#### Data section
(* ------------------------------------------------------------------ *)
(** ** autoFormat *)

(** The four arrays of the block-splitting loop. *)
Record BlockState : Type := MkBState {
  bs_blocks : list (list jsstring);
  bs_blockMeta : list (list ParsedLineMarkers);
  bs_currentBlock : list jsstring;
  bs_currentMetaBlock : list ParsedLineMarkers
}.

Definition empty_meta : ParsedLineMarkers := MkParsed [] [] [] false.

(** The pushes guarded by [if (currentBlock.length)]. *)
Definition flush_block (st : BlockState)
  : list (list jsstring) * list (list ParsedLineMarkers) :=
  match bs_currentBlock st with
  | [] => (bs_blocks st, bs_blockMeta st)
  | _ :: _ => (bs_blocks st ++ [bs_currentBlock st],
               bs_blockMeta st ++ [bs_currentMetaBlock st])
  end.

(** One iteration of [parsedLines.forEach] in [autoFormat]. *)
Definition block_step (st : BlockState) (parsedLine : ParsedLineMarkers)
  : BlockState :=
  let line := cleanLine parsedLine in
  match trim line with
  | [] =>
      let (blocks, blockMeta) := flush_block st in
      MkBState (blocks ++ [[ [] ]]) (blockMeta ++ [[empty_meta]]) [] []
  | _ :: _ =>
      MkBState (bs_blocks st) (bs_blockMeta st)
               (bs_currentBlock st ++ [line])
               (bs_currentMetaBlock st ++ [parsedLine])
  end.

(** [/^\s+[|+]\s*$/] *)
Definition RE_STUB : regex :=
  rseq [RBol; RPlus is_ws; RCls (char_in [cu "|"; cu "+"]); RStar is_ws; REol].
(** [/^\s*/] *)
Definition RE_INDENT : regex := rseq [RBol; RStar is_ws].
(** [/^[-─═]+$/] *)
Definition RE_RULE : regex :=
  rseq [RBol; RPlus (char_in [cu "-"; Glyph.H; Glyph.HH]); REol].
(** [/[+┌┐└┘├┤┬┴┼]/] *)
Definition RE_JUNCTION : regex :=
  RCls (char_in [cu "+"; Glyph.DR; Glyph.DL; Glyph.UR; Glyph.UL; Glyph.VR;
                 Glyph.VL; Glyph.DH; Glyph.UH; Glyph.VH]).

(** [stat.lineMeta.hadMarkers ? this.injectMarkersIntoLine(nextLine,
    stat.lineMeta.markers) : nextLine] *)
Definition finish_line (sc : SmoothScrub) (lineMeta : ParsedLineMarkers)
  (nextLine : jsstring) : jsstring :=
  if hadMarkers lineMeta
  then injectMarkersIntoLine sc nextLine (markers lineMeta)
  else nextLine.

(** The [centeredContent] of [autoFormat]. *)
Definition centered_content (trimmedMiddle : jsstring) : option jsstring :=
  if (startsWith trimmedMiddle (js "^") && endsWith trimmedMiddle (js "^")
      && (2 <? length trimmedMiddle))%bool
  then Some trimmedMiddle
  else if (startsWith trimmedMiddle (js "^") && (1 <? length trimmedMiddle)
           && negb (str_eqb trimmedMiddle (js "^^")))%bool
  then Some trimmedMiddle
  else None.

(** The body of [lineStats.map((stat) => ...)]; [None] is a thrown
    exception (the only candidates are [String.prototype.repeat] with a
    negative count). *)
Definition format_line (sc : SmoothScrub) (isRichMode : bool)
  (maxVisWidth : Z) (line : jsstring) (visW : Z)
  (lineMeta : ParsedLineMarkers) : option jsstring :=
  let isConnectorStub := test RE_STUB line in
  if isConnectorStub then Some (finish_line sc lineMeta line) else
  let isStructuralOnlyLine :=
    ((0 <? length (trim line))
     && forallb (fun grapheme =>
                   str_eqb grapheme (js " ") || isStructure grapheme isRichMode)
                (splitGraphemes sc line))%bool in
  if isStructuralOnlyLine then Some (finish_line sc lineMeta line) else
  let diff := (maxVisWidth - visW)%Z in
  let indentation :=
    match search RE_INDENT 0 line with
    | Some (st, (en, _)) => slice line st en
    | None => []
    end in
  let lineWithoutIndentation := slice_from line (length indentation) in
  let firstChar := char_at0 lineWithoutIndentation in
  let lastChar := slice_last lineWithoutIndentation in
  let hasStructuralBoundary :=
    (isStructure firstChar isRichMode || isStructure lastChar isRichMode)%bool in
  if (negb hasStructuralBoundary
      && negb (includes lineWithoutIndentation (js "^")))%bool
  then Some (finish_line sc lineMeta line) else
  let '(prefix, middle) :=
    if ((0 <? length lineWithoutIndentation)
        && isStructure (char_at0 lineWithoutIndentation) isRichMode)%bool
    then (char_at0 lineWithoutIndentation, slice_from lineWithoutIndentation 1)
    else ([], lineWithoutIndentation) in
  let '(suffix, middle) :=
    if ((0 <? length middle) && isStructure (slice_last middle) isRichMode)%bool
    then (slice_last middle, slice_init middle)
    else ([], middle) in
  let hasIndentedStructuralWalls :=
    ((0 <? length prefix) && (0 <? length suffix)
     && isStructure prefix isRichMode && isStructure suffix isRichMode)%bool in
  if (hasIndentedStructuralWalls && (0 <? diff)%Z
      && (isRichMode || (0 <? length indentation)))%bool
  then Some (finish_line sc lineMeta line) else
  let trimmedMiddle := trim middle in
  let centeredContent := centered_content trimmedMiddle in
  match centeredContent with
  | None =>
      if (diff <=? 0)%Z then Some (finish_line sc lineMeta line) else
      match suffix with
      | _ :: _ =>
          let coreContent :=
            filter (fun c => negb (char_in [cu "+"; cu "v"; cu "^"; cu "<";
                                            cu ">"; cu "|"] c)) middle in
          let isStructural := test RE_RULE coreContent in
          let isEmptyStructural :=
            (Nat.eqb (length middle) 0 && test RE_JUNCTION prefix
             && test RE_JUNCTION suffix)%bool in
          let fillChar :=
            if (isStructural || isEmptyStructural)%bool then
              if (includes middle [Glyph.HH] || str_eqb prefix [Glyph.HH])%bool
              then [Glyph.HH]
              else if (includes middle [Glyph.H] || str_eqb prefix [Glyph.H])%bool
              then [Glyph.H]
              else js "-"
            else js " " in
          match repeat_str fillChar diff with
          | None => None
          | Some fill =>
              Some (finish_line sc lineMeta
                      (indentation ++ prefix ++ middle ++ fill ++ suffix))
          end
      | [] => Some (finish_line sc lineMeta line)
      end
  | Some centeredContent =>
      let availableWidth :=
        (maxVisWidth
         - getTextDisplayWidth sc (indentation ++ prefix ++ suffix) isRichMode)%Z in
      let contentWidth := getTextDisplayWidth sc centeredContent isRichMode in
      let totalPadding := Z.max 0 (availableWidth - contentWidth) in
      let leftPad := (totalPadding / 2)%Z in
      let rightPad := (totalPadding - leftPad)%Z in
      match repeat_str (js " ") leftPad, repeat_str (js " ") rightPad with
      | Some lp, Some rp =>
          Some (finish_line sc lineMeta
                  (indentation ++ prefix ++ lp ++ centeredContent ++ rp ++ suffix))
      | _, _ => None
      end
  end.

(** The body of [blocks.map((block, blockIndex) => ...)].  Reading a
    property of [undefined] ([blockMeta[blockIndex][lineIndex]],
    [stat.lineMeta.hadMarkers]) throws. *)
Definition format_block (sc : SmoothScrub) (isRichMode : bool)
  (blockMeta : list (list ParsedLineMarkers))
  (block : list jsstring) (blockIndex : nat) : option jsstring :=
  if (Nat.eqb (length block) 1 && str_eqb (nth 0 block [NL]) [])%bool
  then Some []
  else
    match nth_error blockMeta blockIndex with
    | None => None
    | Some metaBlock =>
        let visWs :=
          List.map (fun line => getTextDisplayWidth sc line isRichMode) block in
        let maxVisWidth :=
          fold_left (fun m visW => if (m <? visW)%Z then visW else m) visWs 0%Z in
        match sequence
                (mapi (fun line lineIndex =>
                         match nth_error metaBlock lineIndex with
                         | None => None
                         | Some lineMeta =>
                             format_line sc isRichMode maxVisWidth line
                               (getTextDisplayWidth sc line isRichMode) lineMeta
                         end) block) with
        | None => None
        | Some formatted => Some (join [NL] formatted)
        end
    end.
########
Please retype the listing word for word, from its first line through the line containing "bs_currentBlock : list jsstring;", and add nothing else.

### [Answer space]
(* ------------------------------------------------------------------ *)
(** ** autoFormat *)

(** The four arrays of the block-splitting loop. *)
Record BlockState : Type := MkBState {
  bs_blocks : list (list jsstring);
  bs_blockMeta : list (list ParsedLineMarkers);
  bs_currentBlock : list jsstring;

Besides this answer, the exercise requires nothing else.